"Je ne pourrais croire qu'à un Dieu qui saurait danser." c'est Nietzsche qui le dit !
Les danseurs ont donc en eux une parcelle de divinité.
C'est peut-être pour cette raison qu'on les appelle "étoiles"
Danseuse étoile, Ludmila Tchérina le fut !
Etoile à 15 ans des ballets de Monaco, étoile des Ballets de Paris, étoile du Metropolitan Opéra de New York!
Elle est à elle seule une constellation!
Est-ce qu'on enterre les étoiles?
Il semble que oui puisqu'un jour de 2004 Ludmila Tchérina fut ensevelie, avenue Berlioz, division 21, dans la terre du cimetière de Montmartre sur laquelle on posa une chappe de marbre noir et on grava les dates et les mots définitifs qui prétendent résumer une vie!
L'étoile qu'on a portée en terre fut aussi princesse, fille du prince russe Tchemerzine.
Elle le fut sur les planches avec les plus grands danseurs et les plus grands chorégraphes de son temps : Serge Lifar, Roland Petit, Maurice Béjart.
Les admirateurs sont de moins en moins nombreux qui eurent l'occasion de la voir et de l'aimer.
Il reste des enregistrements partiels de ses ballets qui jamais ne restitueront la magie de l'instant.
Il reste aussi quelques films, dont un chef d'œuvre, les chausson rouges de Michael Powel et Emeric Pressburger.
Elle joua dans un autre film de Michael Powell et Pressburger : Les Contes d'Hoffmann.
Douglas Sirk fit appel à elle pour the sign of the pagan
Jacques Demy pour un court métrage "Musée Grévin"
Elle fut encore l'héroïne des Amants de Teruel de Raymond Rouleau, l'histoire d'une passion flamboyante et tragique.
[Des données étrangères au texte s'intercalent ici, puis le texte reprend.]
(** One iteration of the [for] of [timeoutLoop].  A case whose channel is
    not ready cannot be taken: the loop keeps waiting. *)
Definition timeoutLoop_iter (c : SelectCase) (v : WatchVars)
  : Go (WatchExit * WatchVars) :=
  match c with
  | CaseClosed =>
      broken ← gets closed;
      if broken then ret (WatchClosed, v) else ret (WatchRunning, v)
  | CaseReset now =>
      full ← gets timeoutReset;
      if full then
        modify_port (set_timeoutReset false);;
        cur ← gets packetCount;
        ret (WatchRunning, mkWatchVars (lastPackets v) cur now)
      else ret (WatchRunning, v)
  | CaseTick now =>
      curPackets ← gets packetCount;
      if decide (curPackets <> lastPackets v) then
        (* wait for the next tick *)
        ret (WatchRunning, mkWatchVars curPackets (startPackets v) now)
      else
        startPtr ← gets timeoutStart;
        match startPtr with
        | None => ret (WatchRunning, v) (* timeout disabled *)
        | Some start =>
            o ← gets opts;
            (* First timeout is allowed to be longer. *)
            let sinceStart := time_Since now start in
            if (lastPackets v =? startPackets v)
               && (sinceStart <? MediaTimeoutInitial o)
            then ret (WatchRunning, v)
            else
              (* Ticker is allowed to fire earlier than the full interval. *)
              let sinceLast := time_Since now (lastTime v) in
              if sinceLast <? MediaTimeout o then ret (WatchRunning, v)
              else
                logw Info msgTimeout
                  [("packets", VInt (lastPackets v));
                   ("startPackets", VInt (startPackets v));
                   ("sinceStart", VDur sinceStart);
                   ("sinceLast", VDur sinceLast);
                   ("initial", VDur (MediaTimeoutInitial o));
                   ("timeout", VDur (MediaTimeout o))];;
                timeoutCallback;;
                ret (WatchFired, v)
        end
  end.

Fixpoint timeoutLoop_from (cases : list SelectCase) (v : WatchVars)
  : Go (WatchExit * WatchVars) :=
  match cases with
  | [] => ret (WatchRunning, v)
  | c :: rest =>
      r ← timeoutLoop_iter c v;
      match fst r with
      | WatchRunning => timeoutLoop_from rest (snd r)
      | _ => ret r
      end
  end.

Definition timeoutLoop (cases : list SelectCase) : Go (WatchExit * WatchVars) :=
  timeoutLoop_from cases watchVars0.
(** * ds-rpc-01: role-gated retrieval pipeline

    A shallow embedding of the Python sources

      - [src/rbac_config.py]   the role to documents table,
      - [src/rag_pipeline.py]  context formatting, role filter, chain, [query_rag],
      - [src/ingest_data.py]   the offline index build,
      - [src/api/main.py]      the [/chat/query] endpoint,

    followed by the properties of the specification that concern them.

    Conventions of the embedding.
      - A Python [dict] is a [gmap] with [string] keys; a value that Python
        leaves untyped (a metadata value, a value of the result dictionary)
        is a small tagged union.
      - Code that may raise, or that talks to a collaborator (the vector
        store, the embedding model, the chat model, the file system), lives
        in the monad [io]: a computation yields either a value or the raised
        exception, together with the list of external calls it made, in
        order.  The collaborators themselves are fields of a [world] record:
        every theorem quantifies over them.
      - Console output ([print], [logger.*]) is not modelled. *)

From stdpp Require Import base option list gmap strings pretty sorting.

(** ** Python values, exceptions and effects *)

Module Py.

(** The classes of exception the sources raise or tell apart. *)
Inductive exn_class :=
| NameError
| TypeError
| FileNotFoundError
| ValidationError
| OtherException.

(** An exception with the text [str(e)] gives for it. *)
Record exn := Exn { exn_cls : exn_class; exn_str : string }.

Inductive result (A : Type) :=
| Ok (a : A)
| Raise (e : exn).
Arguments Ok {A} a.
Arguments Raise {A} e.

Global Instance result_mret : MRet result := @Ok.
Global Instance result_mbind : MBind result := λ A B k m,
  match m with
  | Ok a => k a
  | Raise e => Raise e
  end.

(** The line feed and the double quote, as one-character strings. *)
Definition nl : string := String (Ascii.ascii_of_nat 10) EmptyString.
Definition dq : string := String (Ascii.ascii_of_nat 34) EmptyString.

(** A value stored in a document's metadata: a [str] or an [int]. *)
Inductive meta_val :=
| MStr (s : string)
| MInt (z : Z).

(** A value of the dictionary [query_rag] returns. *)
Inductive pyval :=
| PStr (s : string)
| PList (l : list meta_val).

(** [langchain_core.documents.Document]: text and a metadata dict. *)
Record Document := mkDocument {
  page_content : string;
  metadata : gmap string meta_val
}.

(** The two projections of a metadata value. *)
Definition as_str (v : meta_val) : option string :=
  match v with
  | MStr s => Some s
  | MInt _ => None
  end.

Definition as_int (v : meta_val) : option Z :=
  match v with
  | MInt z => Some z
  | MStr _ => None
  end.

(** [str(v)], as an f-string renders a value. *)
Definition py_str (v : meta_val) : string :=
  match v with
  | MStr s => s
  | MInt z => pretty z
  end.
(** ** Marker insertion *)

Lemma slice_prefix {A} (l : list A) (i : Z) :
  0 <= i <= len l -> slice l None (Some i) = firstn (Z.to_nat i) l.
Proof.
  intros H. unfold slice, clip.
  replace (i <? 0) with false by lia.
  rewrite Z.min_l by lia. rewrite Z.sub_0_r. reflexivity.
Qed.

Lemma slice_suffix {A} (l : list A) (i : Z) :
  0 <= i <= len l -> slice l (Some i) None = skipn (Z.to_nat i) l.
Proof.
  intros H. unfold slice, clip.
  replace (i <? 0) with false by lia.
  rewrite Z.min_l by lia.
  apply firstn_all2. rewrite length_skipn. unfold len in *. lia.
Qed.

Lemma slice_middle {A} (l : list A) (i j : Z) :
  0 <= i <= j -> j <= len l ->
  slice l (Some i) (Some j) =
    firstn (Z.to_nat j - Z.to_nat i) (skipn (Z.to_nat i) l).
Proof.
  intros Hi Hj. unfold slice, clip.
  replace (i <? 0) with false by lia.
  replace (j <? 0) with false by lia.
  rewrite !Z.min_l by lia.
  replace (Z.to_nat (j - i)) with (Z.to_nat j - Z.to_nat i)%nat by lia.
  reflexivity.
Qed.
Lemma find_some_id (i : string) (prev : list Note) :
  (exists m, In m prev /\ id m = i) ->
  exists m, find (fun n => (id n =? i)%string) prev = Some m.
Proof.
  intros [m [Hin Hid]]. destruct (find _ prev) as [m'|] eqn:E; [eauto|].
  exfalso. pose proof (find_none _ _ E m Hin) as H. cbn in H.
  rewrite Hid, String.eqb_refl in H. discriminate.
Qed.

Lemma find_none_id (i : string) (prev : list Note) :
  (forall m, In m prev -> id m <> i) ->
  find (fun n => (id n =? i)%string) prev = None.
Proof.
  intros H. destruct (find _ prev) as [m'|] eqn:E; [|reflexivity].
  apply find_some in E. destruct E as [Hin Hid].
  apply String.eqb_eq in Hid. exfalso. exact (H _ Hin Hid).
Qed.

Lemma toString_inj a b : JS.Number_toString a = JS.Number_toString b -> a = b.
Proof.
  unfold JS.Number_toString. intros H. apply DecimalZ.to_int_inj.
  assert (E : Some (Z.to_int a) = Some (Z.to_int b))
    by (rewrite <- !NilEmpty.isi, H; reflexivity).
  now injection E.
Qed.

Lemma saveNote_ids now e prev x :
  In x (map id (saveNote now e prev)) -> In x (map id prev) \/ x = id e.
Proof.
  unfold saveNote. destruct (find _ prev) as [m|].
  - rewrite map_map. intros H. apply in_map_iff in H. destruct H as [n [<- Hin]].
    destruct (id n =? id e)%string; [now right | left; now apply in_map].
  - rewrite map_app. intros H. apply in_app_or in H. destruct H as [H|[<-|[]]]; auto.
Qed.
(** X13.  When the thread lookup of [reply] or [like] succeeds and the
    posting or the like then raises an [AtProtocolError], the command
    reports that second failure the same way and exits with code 1. *)
Theorem second_request_error_reported
    (w : World) (u t : str) (st st1 : State) (client : Client)
    (p : PostView) (par : option ThreadNode) (rs : option (list ThreadNode)) (msg : str) :
  get_client w st = (Ret client, st1) ->
  get_post_thread (atproto w) client u = inl (ThreadViewPost p par rs) ->
  (len t <= 300 ->
   send_post (atproto w) client t (Some (reply_ref_of p)) = inr (AtProtocolError msg) ->
   Cmd.reply w u t st =
     (Exit 1,
      emit [EvRemote (GetPostThread u) true;
            EvRemote (SendPost t (Some (reply_ref_of p))) false;
            EvEcho true (lit "Failed to reply: " ++ msg)] st1))
  /\ (like_post (atproto w) client (uri p) (cid p) = inr (AtProtocolError msg) ->
      Cmd.like w u st =
        (Exit 1,
         emit [EvRemote (GetPostThread u) true;
               EvRemote (Like (uri p) (cid p)) false;
               EvEcho true (lit "Failed to like: " ++ msg)] st1)).
Proof.
  intros Hc Ht. split.
  - intros Hle Hs.
    assert (Hlen : (len t >? 300) = false) by (apply len_le_gtb; exact Hle).
    enter_command Hlen Hc. rewrite Ht. run_body.
    unfold reply_ref_of in Hs. rewrite Hs. simpl. now rewrite <- !app_assoc.
  - intros Hl. unfold Cmd.like. rewrite (bind_Ret _ _ _ _ _ Hc), try_remote, Ht.
    run_body. rewrite Hl. simpl. now rewrite <- !app_assoc.
Qed.

Lemma second_request_error_reported_witness :
  exists st1,
    Cmd.like (Sample2.alice_creds (Sample2.lib_readonly (AtProtocolError (lit "Forbidden"))))
             (lit "at://x") Sample.st_valid =
      (Exit 1,
       emit [EvRemote (GetPostThread (lit "at://x")) true;
             EvRemote (Like (lit "at://carol.test/app.bsky.feed.post/1") (lit "bafy1")) false;
             EvEcho true (lit "Failed to like: Forbidden")] st1).
Proof.
  eexists.
  apply (second_request_error_reported
           (Sample2.alice_creds (Sample2.lib_readonly (AtProtocolError (lit "Forbidden"))))
           (lit "at://x") (lit "yo") Sample.st_valid _ Sample.alice
           (Sample.mk_post (lit "carol.test") (lit "hello")) None
           (Some (NotFoundPost (lit "at://gone") :: Sample.twelve_replies))
           (lit "Forbidden")); reflexivity.
Defined.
Femme passionnée elle même, elle fut une grande amoureuse.
En 1946, elle épousa le "prince de la danse" Edmond Audran. Elle avait trouvé l'homme de sa vie avec qui elle partagea la même passion et la même boulimie créatrice.
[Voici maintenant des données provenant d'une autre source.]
(** X10: in the cutaway viewer the groups of bearing balls that the
    scan of [statorG] finds are the two [ballG] groups; after every frame
    each of them is turned by 0.44 times the rotor's angle, and the only
    groups that have a rotation about z are [rotorG], [fanG] and these
    two: [motor], [statorG] and the spoke groups are never turned. *)
Theorem bearing_balls_orbit (hids : list (option string))
    (hid : option string) :
  let v := Readme.animate hid (Readme.frames hids Readme.initial) in
  Readme.bbGroups = [("ballG", 0%nat); ("ballG", 1%nat)] /\
  (forall g : ident, In g Readme.bbGroups ->
     Scene.rotation_z v !! g
     = Some (Scene.time v * ((1740 / 60) * PI * 2) * 0.44)) /\
  (forall g : ident,
     is_Some (Scene.rotation_z v !! g) <->
     In g [Readme.rotorG; Readme.fanG; ("ballG", 0%nat);
           ("ballG", 1%nat)]) /\
  Forall (fun g => In g (ReadmeParts.groups Readme.motor))
         [("motor", 0%nat); Readme.statorG; ("spG", 0%nat); ("spG", 9%nat)].
Proof.
  intros v. split; [exact bbGroups_Readme |]. split; [| split].
  - intros g Hg. rewrite bbGroups_Readme in Hg. subst v.
    rewrite animate_rotation_Readme.
    change (Scene.time (Readme.animate hid
                          (Readme.frames hids Readme.initial)))
      with (Scene.time (Readme.frames hids Readme.initial) + 0.016).
    unfold Readme.angV.
    destruct Hg as [<-|[<-|[]]].
    + rewrite lookup_insert_ne by discriminate. apply lookup_insert_eq.
    + apply lookup_insert_eq.
  - intros g. split.
    + subst v. intros Hs.
      apply (frames_rotation_keys_Readme (hids ++ [hid]) Readme.initial).
      * intros [x Hx]. simpl in Hx. now rewrite lookup_empty in Hx.
      * now rewrite frames_snoc_Readme.
    + subst v. rewrite animate_rotation_Readme. intros Hg.
      destruct Hg as [<-|[<-|[<-|[<-|[]]]]].
      * rewrite !lookup_insert_ne by discriminate.
        rewrite lookup_insert_eq. eauto.
      * rewrite !lookup_insert_ne by discriminate.
        rewrite lookup_insert_eq. eauto.
      * rewrite lookup_insert_ne by discriminate.
        rewrite lookup_insert_eq. eauto.
      * rewrite lookup_insert_eq. eauto.
  - repeat constructor; vm_compute; tauto.
Qed.

Lemma frames_rotation_keys_SewPredictive (hids : list (option string))
    (v : Scene.viewer) (g : ident) :
  (is_Some (Scene.rotation_z v !! g) -> g = SewPredictive.rotorG) ->
  is_Some (Scene.rotation_z (SewPredictive.frames hids v) !! g) ->
  g = SewPredictive.rotorG.
Proof.
  revert v. induction hids as [|hid hids IH]; intros v Hv; [exact Hv |].
  change (SewPredictive.frames (hid :: hids) v)
    with (SewPredictive.frames hids (SewPredictive.animate hid v)).
  apply IH. rewrite animate_rotation_SewPredictive. intros Hs.
  destruct (decide (g = SewPredictive.rotorG)) as [->|Hr]; [reflexivity |].
  rewrite lookup_insert_ne in Hs by congruence. apply Hv, Hs.
Qed.

(** X11: in [sew_predictive.jsx] the fan group, a child of the rotor
    group with no rotation of its own, has the rotor's world angle
    [time * (1740/60) * 2*PI] after every frame, and [rotorG] is the only
    group the driver ever turns. *)
Theorem fan_turns_with_rotor (hids : list (option string))
    (hid : option string) :
  let v := SewPredictive.animate hid
             (SewPredictive.frames hids SewPredictive.initial) in
  SewPredictive.rotor_world v
  = Some (Scene.time v * ((1740 / 60) * PI * 2)) /\
  SewPredictive.fan_world v = SewPredictive.rotor_world v /\
  (forall g : ident,
     is_Some (Scene.rotation_z v !! g) <-> g = SewPredictive.rotorG).
Proof.
  intros v.
  destruct (fan_follows_rotor_SewPredictive hids hid) as [Hf Hr].
  fold v in Hf, Hr. split; [exact Hr |]. split; [exact Hf |].
  intros g. split.
  - subst v. intros Hs.
    apply (frames_rotation_keys_SewPredictive (hids ++ [hid])
             SewPredictive.initial).
    + intros [x Hx]. simpl in Hx. now rewrite lookup_empty in Hx.
    + now rewrite frames_snoc_SewPredictive.
  - intros ->. subst v.
    rewrite animate_rotation_SewPredictive, lookup_insert_eq. eauto.
Qed.

(** ** More on the highlight pass *)

Section HighlightScenes.
Import Scene.

Lemma highlight_mesh_SewPredictive (s : option string)
    (mats : gmap ident ident) (m : mesh) :
  m ∈ meshes SewPredictive.motor ->
  SewPredictive.highlight_pass s mats !! oid m
  = Some (if bool_decide (s = Some (compId m))
          then SewPredictive.highlightMat else material0 m).
Proof.
  intros Hm. unfold SewPredictive.highlight_pass.
  rewrite highlight_visit_eq_SewPredictive, pass_lookup.
  rewrite (last_write_mesh _ _ _ _ _ m meshes_distinct_SewPredictive Hm
             eq_refl (origMats_recorded_SewPredictive m Hm)).
  destruct (tagged_SewPredictive m Hm) as [Ht _].
  now rewrite (selected_iff s m Ht).
Qed.

Lemma highlight_mesh_Readme (s : option string)
    (mats : gmap ident ident) (m : mesh) :
  m ∈ meshes Readme.motor ->
  Readme.highlight_pass s mats !! oid m
  = Some (if bool_decide (s = Some (compId m))
          then Readme.mHLIGHT else material0 m).
Proof.
  intros Hm. unfold Readme.highlight_pass.
  destruct (tagged_Readme m Hm) as [Ht Hl].
  rewrite highlight_visit_eq_Readme, pass_lookup.
  rewrite (last_write_mesh _ _ _ _ _ m meshes_distinct_Readme Hm).
  - now rewrite (selected_iff s m Ht).
  - now rewrite Hl.
  - apply (origMats_recorded_Readme m Hm).
Qed.

Lemma highlight_other_SewPredictive (s : option string)
    (mats : gmap ident ident) (i : ident) :
  i ∉ map oid (meshes SewPredictive.motor) ->
  SewPredictive.highlight_pass s mats !! i = mats !! i.
Proof.
  intros Hi. unfold SewPredictive.highlight_pass.
  rewrite highlight_visit_eq_SewPredictive, pass_lookup.
  now rewrite last_write_absent.
Qed.

Lemma highlight_other_Readme (s : option string)
    (mats : gmap ident ident) (i : ident) :
  i ∉ map oid (meshes Readme.motor) ->
  Readme.highlight_pass s mats !! i = mats !! i.
Proof.
  intros Hi. unfold Readme.highlight_pass.
  rewrite highlight_visit_eq_Readme, pass_lookup.
  now rewrite last_write_absent.
Qed.

Lemma mesh_of_id (motor : Object3D) (i : ident) :
  i ∈ map oid (meshes motor) -> exists m, m ∈ meshes motor /\ oid m = i.
Proof.
  intros Hi. apply list_elem_of_fmap in Hi as (m & -> & Hm). eauto.
Qed.

Lemma build_materials_mesh (motor : Object3D) (m : mesh) :
  NoDup (map oid (meshes motor)) -> m ∈ meshes motor ->
  build_materials motor !! oid m = Some (material0 m).
Proof.
  intros Hnd Hm. unfold build_materials.
  apply elem_of_list_to_map_1.
  - rewrite <- list_fmap_compose.
    replace (fst ∘ (fun m0 : mesh => (oid m0, material0 m0))) with oid
      by reflexivity.
    exact Hnd.
  - apply list_elem_of_fmap. exists m. split; [reflexivity | exact Hm].
Qed.

Lemma build_materials_other (motor : Object3D) (i : ident) :
  i ∉ map oid (meshes motor) -> build_materials motor !! i = None.
Proof.
  intros Hi. unfold build_materials. apply not_elem_of_list_to_map_1.
  rewrite <- list_fmap_compose.
  replace (fst ∘ (fun m0 : mesh => (oid m0, material0 m0))) with oid
    by reflexivity.
  exact Hi.
Qed.

End HighlightScenes.

(** X12: a highlight pass forgets the pass before it. For any two
    selections and any material assignment, a pass with the first
    selection followed by a pass with the second leaves exactly what the
    second pass alone leaves, in both viewers: a frame carries no
    material over from an earlier selection. *)
Theorem highlight_last_pass_wins (s1 s2 : option string)
    (mats : gmap ident ident) :
  SewPredictive.highlight_pass s2 (SewPredictive.highlight_pass s1 mats)
  = SewPredictive.highlight_pass s2 mats /\
  Readme.highlight_pass s2 (Readme.highlight_pass s1 mats)
  = Readme.highlight_pass s2 mats.
Proof.
  split; apply map_eq; intros i.
  - destruct (decide (i ∈ map Scene.oid (Scene.meshes SewPredictive.motor)))
      as [Hi|Hi].
    + destruct (mesh_of_id _ _ Hi) as (m & Hm & <-).
      now rewrite !highlight_mesh_SewPredictive.
    + now rewrite !highlight_other_SewPredictive.
  - destruct (decide (i ∈ map Scene.oid (Scene.meshes Readme.motor)))
      as [Hi|Hi].
    + destruct (mesh_of_id _ _ Hi) as (m & Hm & <-).
      now rewrite !highlight_mesh_Readme.
    + now rewrite !highlight_other_Readme.
Qed.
Quand il mourut cinq ans après leur mariage, dans un accident de la route, elle crut mourir elle même. Elle pensa sans doute à la double tombe sculptée pour les amants de Teruel où l'on voit les gisants de pierre se saisir la main d'un tombeau à l'autre.
Edmond Audran fut enterré dans la 28ème division à deux cents mètres de l'avenue Berlioz où 53 ans plus tard Ludmila sera enterrée. Leurs mains ne risquent pas de se rejoindre!
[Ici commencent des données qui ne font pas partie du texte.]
(** Place query (main.js, lines 406-427). *)
Definition queryPlaceBtn : M unit :=
  raw <- value_of placeQueryInput ;;
  let query := Str.trim raw in
  if Str.is_empty query then ret tt else
  clearResults ;;
  try_catch
    (let url_ := searchParams_set "limit" "20"
                   (searchParams_set "q" query (URL (API_BASE ++ "/places"))) in
     data <- getJSON url_ ;;
     found <- nonempty_result data ;;
     match found with
     | Some items =>
         forEach (fun item idx =>
                    place_name <- lift (get item "place_name") ;;
                    let heading_ :=
                      if truthy place_name then place_name
                      else JStr ("Place " ++ Str.of_nat (idx + 1)) in
                    renderCard heading_ item)
                 items 0
     | None => renderError (JStr ("No places found matching '" ++ query ++ "'."))
     end)
    (fun message => renderError (JStr message)).

(** Random place (main.js, lines 430-442). *)
Definition randomPlaceBtn : M unit :=
  clearResults ;;
  try_catch
    (data <- getJSON (URL (API_BASE ++ "/random/places")) ;;
     status_ <- lift (get data "status") ;;
     if is_200 status_ then
       result <- lift (get data "result") ;;
       renderCard (JStr "Random Place") result
     else renderError (JStr "Failed to retrieve random place."))
    (fun message => renderError (JStr message)).

(** Terminated postcode lookup (main.js, lines 445-459). *)
Definition terminatedLookupBtn : M unit :=
  raw <- value_of terminatedInput ;;
  let postcode := Str.trim raw in
  if Str.is_empty postcode then ret tt else
  clearResults ;;
  try_catch
    (data <- getJSON (URL (API_BASE ++ "/terminated_postcodes/"
                             ++ Str.encodeURIComponent postcode)) ;;
     status_ <- lift (get data "status") ;;
     if is_200 status_ then
       result <- lift (get data "result") ;;
       renderCard (JStr ("Terminated Postcode: " ++ toUpperCase postcode)) result
     else
       error <- lift (get data "error") ;;
       renderError (or_else error (JStr ("No terminated data for '" ++ postcode ++ "'."))))
    (fun message => renderError (JStr message)).

(** Scottish postcode lookup (main.js, lines 462-476). *)
Definition scottishLookupBtn : M unit :=
  raw <- value_of scottishInput ;;
  let postcode := Str.trim raw in
  if Str.is_empty postcode then ret tt else
  clearResults ;;
  try_catch
    (data <- getJSON (URL (API_BASE ++ "/scotland/postcodes/"
                             ++ Str.encodeURIComponent postcode)) ;;
     status_ <- lift (get data "status") ;;
     if is_200 status_ then
       result <- lift (get data "result") ;;
       renderCard (JStr ("Scottish Postcode: " ++ toUpperCase postcode)) result
     else
       error <- lift (get data "error") ;;
       renderError (or_else error (JStr ("No Scottish data for '" ++ postcode ++ "'."))))
    (fun message => renderError (JStr message)).

(** The buttons of the page, by element id. *)
Inductive button : Type :=
| LookupPostcode | ValidatePostcode | QueryPostcode | BulkLookup
| RandomPostcode | Autocomplete | NearestPostcode | ReverseGeocode
| BulkReverse | ReverseOutcode | LookupOutcode | NearestOutcode
| LookupPlace | QueryPlace | RandomPlace | TerminatedLookup | ScottishLookup.

(** init (main.js, lines 120-477): the click listener of each button. *)
Definition init (b : button) : M unit :=
  match b with
  | LookupPostcode => lookupPostcodeBtn
  | ValidatePostcode => validatePostcodeBtn
  | QueryPostcode => queryPostcodeBtn
  | BulkLookup => bulkLookupBtn
  | RandomPostcode => randomPostcodeBtn
  | Autocomplete => autocompleteBtn
  | NearestPostcode => nearestPostcodeBtn
  | ReverseGeocode => reverseGeocodeBtn
  | BulkReverse => bulkReverseBtn
  | ReverseOutcode => reverseOutcodeBtn
  | LookupOutcode => lookupOutcodeBtn
  | NearestOutcode => nearestOutcodeBtn
  | LookupPlace => lookupPlaceBtn
  | QueryPlace => queryPlaceBtn
  | RandomPlace => randomPlaceBtn
  | TerminatedLookup => terminatedLookupBtn
  | ScottishLookup => scottishLookupBtn
  end.

End Handlers.

(** ** A host to run the script on

    Integers for numbers, upper-casing of the ASCII letters, the error
    texts of V8, and a [JSON.parse] for the fragment of JSON without
    fractions, exponents and escape sequences.  The theorems below hold
    for every host; this one evaluates the script on concrete pages. *)

Module Sample.

Definition number_of_digits (negative : bool) (digits : string) : Z :=
  let n := Z.of_N (fold_left (fun acc a => (acc * 10 + (N_of_ascii a - 48))%N)
                             (list_ascii_of_string digits) 0%N) in
  if negative then Z.opp n else n.

#[export] Instance numbers : JSNumber := {|
  number := Z;
  number_is_200 := Z.eqb 200;
  number_truthy := fun n => negb (Z.eqb n 0);
  number_toString := fun n => NilZero.string_of_int (Z.to_int n)
|}.

Definition upper (a : ascii) : ascii :=
  let n := nat_of_ascii a in
  if ((97 <=? n) && (n <=? 122))%nat then ascii_of_nat (n - 32) else a.

Fixpoint toUpperCase_ascii (s : string) : string :=
  match s with
  | "" => ""
  | String a rest => String (upper a) (toUpperCase_ascii rest)
  end.

Definition json_space (a : ascii) : bool :=
  existsb (Nat.eqb (nat_of_ascii a)) [32; 9; 10; 13].

Fixpoint skip_space (s : string) : string :=
  match s with
  | String a rest => if json_space a then skip_space rest else s
  | "" => ""
  end.

Definition is_digit (a : ascii) : bool :=
  let n := nat_of_ascii a in ((48 <=? n) && (n <=? 57))%nat.

(** The longest prefix of characters satisfying [p], and the rest. *)
Fixpoint span (p : ascii -> bool) (s : string) : string * string :=
  match s with
  | String a rest =>
      if p a then let (taken, tail) := span p rest in (String a taken, tail)
      else ("", s)
  | "" => ("", "")
  end.

Definition strip_prefix (word s : string) : option string :=
  if String.prefix word s
  then Some (String.substring (String.length word)
               (String.length s - String.length word) s)
  else None.

Definition parser (A : Type) : Type := string -> option (A * string).

(** A string literal, after its opening quote. *)
Definition parse_string_tail : parser string :=
  fun s =>
    let (text, tail) :=
      span (fun a => negb (Ascii.eqb a "034" || Ascii.eqb a "\")%bool) s in
    match tail with
    | String "034" rest => Some (text, rest)
    | _ => None
    end.

(** The members of a sequence after the first, up to the bracket. *)
Fixpoint parse_more_items (fuel : nat) (item : parser value) : parser (list value) :=
  fun s =>
    match fuel with
    | O => None
    | S fuel' =>
        match skip_space s with
        | String "]" rest => Some ([], rest)
        | String "," rest =>
            match item rest with
            | Some (v, tail) =>
                match parse_more_items fuel' item tail with
                | Some (vs, tail') => Some (v :: vs, tail')
                | None => None
                end
            | None => None
            end
        | _ => None
        end
    end.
C'est un autre homme qui repose avec elle dans la même tombe.
Ludmila se remaria en 1953 avec Raymond Roi avec qui elle créa un ballet d'avant-garde et réalisa son rêve d'un art total qui réunirait théâtre, danse et peinture.
Parce qu'elle aime peindre, entourée de ses chats, des tableaux de feu et de mouvement, de corps qui se dissolvent et se recomposent en une danse cosmique.
Malraux lui rendit visite lors de son exposition au musée Pompidou.
Entre lui et elle, il y avait complicité et bienveillance. Quand il lui envoyait des lettres, il ne manquait pas de signer avec un croquis de chat.
Tous deux partageaient l' amour des chats, messagers du mystère et de l'éternité.
"Le chat c'est la danse" dit-elle un jour en participant à une émission de 30 Millions d'Amis.
Ce n'est pas un chat qui est sculpté sur le marbre noir de sa sépulture mais un couple pris dans un tourbillon. Il s'agit d'une reproduction de la statue de 12 mètres de haut, œuvre de Ludmila Tchérina, qui fut choisie par la Communauté européenne pour symboliser l'Europe devant le Parlement de Strasbourg.
L'Europe à cœur est une image idéale d'un continent sensuel et dynamique. Une image rêvée qui tarde à devenir réalité!
Peu de visiteurs s'arrêtent aujourd'hui devant la tombe de Ludmila Tchérina.
Voilà plus de 12 ans qu'elle est morte après avoir subi les ravages du cancer.
Elle a pour voisins Berlioz, Truffaut, Rivette et Henri Heine... et un peu plus loin Nijinsky...
De quoi passer de fabuleuses soirées musicales, cinématographiques, poétiques et dansantes!
"Je ne pourrais croire qu'à un Dieu qui saurait danser" disait Nietzsche
"Le chat c'est la danse" disait Ludmila Tchérina
Il est donc naturel que les petits félins du cimetière Montmartre viennent faire des entrechats sur le marbre noir!